Saved entries:
-*-*-
(* ===== verification/Bytes.v ===== *)
(** * Bytes, little-endian words and slices

    The memory the code looks at through [&[u8]] slices and casts of raw
    pointers: lists of bytes, their reading as little-endian words (both
    targets of the code, x86_64 and aarch64, are little-endian), and reading
    or overwriting a part of a list in place. *)

From S2P Require Import Prelude.
#[local] Open Scope Z_scope.

Abbreviation bytes := (list Z).
Abbreviation are_bytes := (Forall is_u8).

(** ** Little-endian words *)

Fixpoint le_val (bs : bytes) : Z :=
  match bs with
  | [] => 0
  | b :: bs' => b + 256 * le_val bs'
  end.

Fixpoint le_bytes (n : nat) (z : Z) : bytes :=
  match n with
  | O => []
  | S n' => u8 z :: le_bytes n' (z / 256)
  end.

Lemma length_le_bytes n z : length (le_bytes n z) = n.
Proof. revert z. induction n; intros; simpl; auto. Qed.

Lemma le_bytes_are_bytes n z : are_bytes (le_bytes n z).
Proof. revert z. induction n; intros; simpl; constructor; auto using u8_range. Qed.

Lemma pow256_succ n : 256 ^ Z.of_nat (S n) = 256 * 256 ^ Z.of_nat n.
Proof. rewrite Nat2Z.inj_succ, Z.pow_succ_r by lia. done. Qed.

Lemma le_val_bound bs : are_bytes bs → 0 ≤ le_val bs < 256 ^ Z.of_nat (length bs).
Proof.
  induction 1 as [|b bs Hb _ IH]; [done|].
  cbn [length]. rewrite pow256_succ. unfold is_u8 in Hb. simpl. lia.
Qed.

Lemma le_val_le_bytes n z : le_val (le_bytes n z) = z mod 256 ^ Z.of_nat n.
Proof.
  revert z. induction n as [|n IH]; intros z; [symmetry; apply Z.mod_1_r|].
  cbn [le_bytes le_val]. rewrite IH, pow256_succ.
  rewrite Z.rem_mul_r by lia. unfold u8. lia.
Qed.

Lemma le_bytes_le_val bs : are_bytes bs → le_bytes (length bs) (le_val bs) = bs.
Proof.
  induction 1 as [|b bs Hb _ IH]; [done|]. simpl.
  f_equal.
  - unfold u8. rewrite Z.mul_comm, Z.mod_add by lia. by apply Z.mod_small.
  - rewrite Z.mul_comm, Z.div_add by lia. rewrite Z.div_small by done. by rewrite Z.add_0_l.
Qed.

(** ** Slices of a list *)

(** [&l[ofs..ofs+len]], for a slice that is in range. *)
Definition slice (ofs len : nat) {A} (l : list A) : list A := take len (drop ofs l).

(** Overwrite the elements of [l] from [ofs] on by [new]. *)
Definition splice (ofs : nat) {A} (new l : list A) : list A :=
  take ofs l ++ new ++ drop (ofs + length new) l.

Section slices.
Context {A : Type}.
Implicit Types l new : list A.

Lemma length_slice ofs len l :
  (ofs + len ≤ length l)%nat → length (slice ofs len l) = len.
Proof. unfold slice. rewrite length_take, length_drop. lia. Qed.

Lemma length_splice ofs new l :
  (ofs + length new ≤ length l)%nat → length (splice ofs new l) = length l.
Proof. unfold splice. rewrite !length_app, length_take, length_drop. lia. Qed.

Lemma lookup_slice ofs len l i :
  (i < len)%nat → slice ofs len l !! i = l !! (ofs + i)%nat.
Proof. intros. unfold slice. by rewrite lookup_take_lt, lookup_drop. Qed.

Lemma lookup_splice_in ofs new l i :
  (ofs + length new ≤ length l)%nat → (ofs ≤ i < ofs + length new)%nat →
  splice ofs new l !! i = new !! (i - ofs)%nat.
Proof.
  intros Hl Hi. unfold splice.
  rewrite lookup_app_r by (rewrite length_take; lia).
  rewrite lookup_app_l by (rewrite length_take; lia).
  f_equal. rewrite length_take. lia.
Qed.

Lemma lookup_splice_out ofs new l i :
  (ofs + length new ≤ length l)%nat → (i < ofs ∨ ofs + length new ≤ i)%nat →
  splice ofs new l !! i = l !! i.
Proof.
  intros Hl Hi. unfold splice. destruct (decide (i < ofs)%nat).
  - rewrite lookup_app_l by (rewrite length_take; lia). by rewrite lookup_take_lt.
  - rewrite !lookup_app_r by (rewrite ?length_take; lia).
    rewrite lookup_drop, length_take. f_equal. lia.
Qed.

Lemma slice_ext ofs len l l' :
  (∀ i, (ofs ≤ i < ofs + len)%nat → l !! i = l' !! i) → slice ofs len l = slice ofs len l'.
Proof.
  intros H. apply list_eq. intros i. destruct (decide (i < len)%nat).
  - rewrite !lookup_slice by done. apply H. lia.
  - unfold slice. rewrite !lookup_take_ge by lia. done.
Qed.

(** Reading what was just written. *)
Lemma slice_splice_eq ofs new l :
  (ofs + length new ≤ length l)%nat → slice ofs (length new) (splice ofs new l) = new.
Proof.
  intros Hl. apply list_eq. intros i. destruct (decide (i < length new)%nat).
  - rewrite lookup_slice, lookup_splice_in by lia. f_equal. lia.
  - rewrite (lookup_ge_None_2 new) by lia. apply lookup_ge_None_2.
    rewrite length_slice; rewrite ?length_splice; lia.
Qed.

(** Reading what was not written. *)
Lemma slice_splice_ne ofs len ofs' new l :
  (ofs' + length new ≤ length l)%nat →
  (ofs + len ≤ ofs' ∨ ofs' + length new ≤ ofs)%nat →
  slice ofs len (splice ofs' new l) = slice ofs len l.
Proof. intros Hl Hd. apply slice_ext. intros i Hi. apply lookup_splice_out; lia. Qed.

(** Writing back what was read changes nothing. *)
Lemma splice_slice_id ofs len l :
  (ofs + len ≤ length l)%nat → splice ofs (slice ofs len l) l = l.
Proof.
  intros Hl. unfold splice. rewrite length_slice by done. unfold slice.
  rewrite <-drop_drop, take_drop. apply take_drop.
Qed.

Lemma splice_splice ofs new new' l :
  length new = length new' → (ofs + length new ≤ length l)%nat →
  splice ofs new' (splice ofs new l) = splice ofs new' l.
Proof.
  intros Hn Hl. apply list_eq. intros i.
  destruct (decide (ofs ≤ i < ofs + length new)%nat).
  - rewrite !lookup_splice_in; rewrite ?length_splice; lia || done.
  - rewrite !lookup_splice_out; rewrite ?length_splice; try lia; done.
Qed.

Lemma Forall_slice (P : A → Prop) ofs len l : Forall P l → Forall P (slice ofs len l).
Proof. intros. unfold slice. auto using Forall_take, Forall_drop. Qed.

Lemma Forall_splice (P : A → Prop) ofs new l :
  Forall P new → Forall P l → Forall P (splice ofs new l).
Proof. intros. unfold splice. repeat apply Forall_app_2; auto using Forall_take, Forall_drop. Qed.

Lemma slice_all l : slice 0 (length l) l = l.
Proof. unfold slice. rewrite drop_0. by apply firstn_all. Qed.

Lemma slice_app ofs n m l :
  slice ofs (n + m) l = slice ofs n l ++ slice (ofs + n) m l.
Proof. unfold slice. rewrite <-drop_drop. symmetry. apply take_take_drop. Qed.
End slices.

Lemma slice_slice {A} a n b m (l : list A) : (a + n ≤ m)%nat → slice a n (slice b m l) = slice (b + a) n l.
Proof. intros Hl. unfold slice. rewrite skipn_firstn_comm, take_take, drop_drop. f_equal. lia. Qed.

(** Fields of one, two and four bytes. *)
Lemma slice_1 n (l : bytes) : (n < length l)%nat → slice n 1 l = [nth n l 0].
Proof.
  intros Hn. destruct (lookup_lt_is_Some_2 l n Hn) as [x Hx]. unfold slice.
  rewrite (drop_S _ _ _ Hx). simpl. by rewrite (nth_lookup_Some _ _ _ _ Hx).
Qed.

Lemma slice_2 n (l : bytes) : (n + 2 ≤ length l)%nat → slice n 2 l = [nth n l 0; nth (n + 1) l 0].
Proof. intros Hn. rewrite (slice_app n 1 1), !slice_1 by lia. done. Qed.

Lemma slice_4 n (l : bytes) : (n + 4 ≤ length l)%nat →
  slice n 4 l = [nth n l 0; nth (n + 1) l 0; nth (n + 2) l 0; nth (n + 3) l 0].
Proof.
  intros Hn. rewrite (slice_app n 2 2), !slice_2 by lia. simpl. by rewrite <-Nat.add_assoc.
Qed.

(** Distances between offsets are settled by [lia] when these lemmas rewrite. *)
Create HintDb slices.
#[export] Hint Resolve Forall_slice Forall_splice le_bytes_are_bytes : slices.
-*-*-
■ **YOUR INSTRUCTIONS**
In the records above, the line with "rewrite length_slice; rewrite" marks the start and the line with "(ofs + len ≤ ofs'" marks the end; copy that stretch exactly, both lines included, and nothing else.

■ **ANSWER SPACE**
    rewrite length_slice; rewrite ?length_splice; lia.
Qed.

(** Reading what was not written. *)
Lemma slice_splice_ne ofs len ofs' new l :
  (ofs' + length new ≤ length l)%nat →
  (ofs + len ≤ ofs' ∨ ofs' + length new ≤ ofs)%nat →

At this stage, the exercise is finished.